Those lines of the records that contain "rewrite" are to be located and copied.

-- STORED DATA follows --

Lemma lookups_inv log w c :
  lookups log w c → reachable w ∧ ∃ s, refines c s ∧ justified log s.
Proof.
  induction 1 as [n w Hw|log w w' c _ [Hw Hs] Hstep
    |log w c async provider sql scope ps qs row w' c' _ [Hw (s & Hr & Hj)] Hsm Hroute].
  - split; [done|]. exists spec_empty. split; [apply refines_init|]. intros sc ks r Hl. done.
  - split; [by eapply reachable_steps, rtc_once|done].
  - pose proof (reachable_ok _ Hw) as Hok.
    pose proof (lookup_steps async provider sql scope ps qs w c Hok) as Hsteps.
    rewrite Hroute in Hsteps. split; [by eapply reachable_steps|].
    rewrite (route_spec async provider sql scope ps qs w c Hok) in Hroute.
    unfold fresh. unfold smooth_lookup in Hsm.
    destruct (target provider scope w) as [[sc h]|]; cbv zeta in *.
    + set (w1 := probe_world _ _ _ _ _ _) in *. set (c1 := prepare_generation sc (generation h) c) in *.
      assert (refines c1 (spec_prepare sc (generation h) s)) as Hr1 by by apply refines_prepare.
      assert (justified log (spec_prepare sc (generation h) s)) as Hj1 by by apply justified_prepare.
      destruct (fetch_scoped sc ps c1).
      { injection Hroute as _ _ <-. by exists (spec_prepare sc (generation h) s). }
      destruct (answer async provider h sql qs w1) as [[r|e] w2]; injection Hroute as _ _ <-; cbn [fst].
      * exists (spec_save sc ps r (spec_prepare sc (generation h) s)). split; [by apply refines_save|].
        destruct (keys_of ps) as [ks|] eqn:Hks.
        -- apply justified_save; [done|done|apply gens_prepare].
        -- by rewrite save_no_keys.
      * by exists (spec_prepare sc (generation h) s).
    + exists s. destruct provider; injection Hroute as _ _ <-; by split.
Qed.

-- STORED DATA concluded --

• COMPLETED TASK:
    rewrite Hroute in Hsteps. split; [by eapply reachable_steps|].
    rewrite (route_spec async provider sql scope ps qs w c Hok) in Hroute.
        -- by rewrite save_no_keys.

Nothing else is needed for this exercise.